> DATA SHOWN
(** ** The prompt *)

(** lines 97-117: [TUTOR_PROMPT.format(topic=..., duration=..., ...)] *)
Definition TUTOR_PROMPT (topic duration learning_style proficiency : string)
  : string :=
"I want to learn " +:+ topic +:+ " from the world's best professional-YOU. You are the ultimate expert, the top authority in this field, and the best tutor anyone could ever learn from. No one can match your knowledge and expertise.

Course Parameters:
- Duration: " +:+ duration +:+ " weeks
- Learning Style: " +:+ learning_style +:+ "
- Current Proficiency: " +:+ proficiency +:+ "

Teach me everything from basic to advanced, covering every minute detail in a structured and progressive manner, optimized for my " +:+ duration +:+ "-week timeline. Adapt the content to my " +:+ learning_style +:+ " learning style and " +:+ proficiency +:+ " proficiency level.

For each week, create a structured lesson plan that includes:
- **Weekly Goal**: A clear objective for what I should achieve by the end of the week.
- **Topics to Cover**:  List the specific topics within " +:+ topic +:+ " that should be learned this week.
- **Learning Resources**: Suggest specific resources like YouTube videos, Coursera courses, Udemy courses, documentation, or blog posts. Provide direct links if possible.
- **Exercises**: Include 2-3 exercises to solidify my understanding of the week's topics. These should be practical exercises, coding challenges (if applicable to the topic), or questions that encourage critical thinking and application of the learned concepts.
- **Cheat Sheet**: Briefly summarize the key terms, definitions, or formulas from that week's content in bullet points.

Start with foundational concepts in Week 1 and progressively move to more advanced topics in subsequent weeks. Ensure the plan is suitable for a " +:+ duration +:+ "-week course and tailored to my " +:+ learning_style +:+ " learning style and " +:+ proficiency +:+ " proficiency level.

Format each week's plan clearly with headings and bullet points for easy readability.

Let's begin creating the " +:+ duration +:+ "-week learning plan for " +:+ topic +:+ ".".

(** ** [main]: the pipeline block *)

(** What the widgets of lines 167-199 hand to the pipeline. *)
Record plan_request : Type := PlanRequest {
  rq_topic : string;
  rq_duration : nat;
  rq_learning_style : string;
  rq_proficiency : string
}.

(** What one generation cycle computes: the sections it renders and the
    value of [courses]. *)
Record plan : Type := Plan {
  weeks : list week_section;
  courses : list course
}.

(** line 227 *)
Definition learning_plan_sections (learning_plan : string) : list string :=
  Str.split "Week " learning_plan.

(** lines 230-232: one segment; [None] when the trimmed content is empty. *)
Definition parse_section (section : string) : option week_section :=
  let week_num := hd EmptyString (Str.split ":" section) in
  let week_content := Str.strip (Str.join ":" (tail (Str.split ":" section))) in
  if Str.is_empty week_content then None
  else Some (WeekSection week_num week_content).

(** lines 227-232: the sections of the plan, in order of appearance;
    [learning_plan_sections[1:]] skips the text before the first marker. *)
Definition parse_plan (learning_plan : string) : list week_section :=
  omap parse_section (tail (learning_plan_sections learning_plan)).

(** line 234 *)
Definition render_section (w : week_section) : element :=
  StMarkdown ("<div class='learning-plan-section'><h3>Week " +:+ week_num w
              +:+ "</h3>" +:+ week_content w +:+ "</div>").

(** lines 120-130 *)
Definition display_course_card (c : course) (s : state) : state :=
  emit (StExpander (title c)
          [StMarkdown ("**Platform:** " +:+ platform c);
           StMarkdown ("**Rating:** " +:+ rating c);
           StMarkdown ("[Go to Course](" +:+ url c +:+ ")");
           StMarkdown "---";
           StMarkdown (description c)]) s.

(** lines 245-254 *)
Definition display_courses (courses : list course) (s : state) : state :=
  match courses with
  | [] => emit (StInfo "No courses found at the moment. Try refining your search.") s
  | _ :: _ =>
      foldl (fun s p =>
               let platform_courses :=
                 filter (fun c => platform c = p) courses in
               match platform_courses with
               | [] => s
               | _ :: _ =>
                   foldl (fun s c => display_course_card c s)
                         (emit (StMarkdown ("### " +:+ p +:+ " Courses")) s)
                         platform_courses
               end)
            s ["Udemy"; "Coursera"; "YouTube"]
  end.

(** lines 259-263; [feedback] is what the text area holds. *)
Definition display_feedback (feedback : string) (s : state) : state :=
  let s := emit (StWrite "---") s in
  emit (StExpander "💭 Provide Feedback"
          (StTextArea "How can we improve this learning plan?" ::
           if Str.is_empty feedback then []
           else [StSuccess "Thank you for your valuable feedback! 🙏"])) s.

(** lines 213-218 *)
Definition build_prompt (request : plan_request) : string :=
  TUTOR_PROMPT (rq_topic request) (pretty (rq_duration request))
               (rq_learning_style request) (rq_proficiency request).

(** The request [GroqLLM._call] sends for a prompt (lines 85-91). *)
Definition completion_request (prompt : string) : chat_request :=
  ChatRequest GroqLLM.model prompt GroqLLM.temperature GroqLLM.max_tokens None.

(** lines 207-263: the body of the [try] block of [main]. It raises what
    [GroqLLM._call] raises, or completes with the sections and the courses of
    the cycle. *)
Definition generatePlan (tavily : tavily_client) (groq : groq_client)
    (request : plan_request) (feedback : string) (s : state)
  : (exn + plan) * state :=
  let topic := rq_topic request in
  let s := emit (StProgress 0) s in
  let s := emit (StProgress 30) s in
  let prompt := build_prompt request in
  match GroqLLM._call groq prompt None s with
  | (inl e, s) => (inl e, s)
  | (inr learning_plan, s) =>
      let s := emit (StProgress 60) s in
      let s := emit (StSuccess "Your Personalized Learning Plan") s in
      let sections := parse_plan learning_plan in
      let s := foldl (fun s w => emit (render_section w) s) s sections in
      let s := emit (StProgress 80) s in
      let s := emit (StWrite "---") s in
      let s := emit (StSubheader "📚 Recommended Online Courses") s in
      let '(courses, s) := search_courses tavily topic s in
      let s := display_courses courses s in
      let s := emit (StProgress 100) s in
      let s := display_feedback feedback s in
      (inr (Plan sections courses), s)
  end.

> WORK ITEM
Within the entries, count the lines that contain the word "state". Give that number and no more.

> SOLUTION FOR THIS PROBLEM
5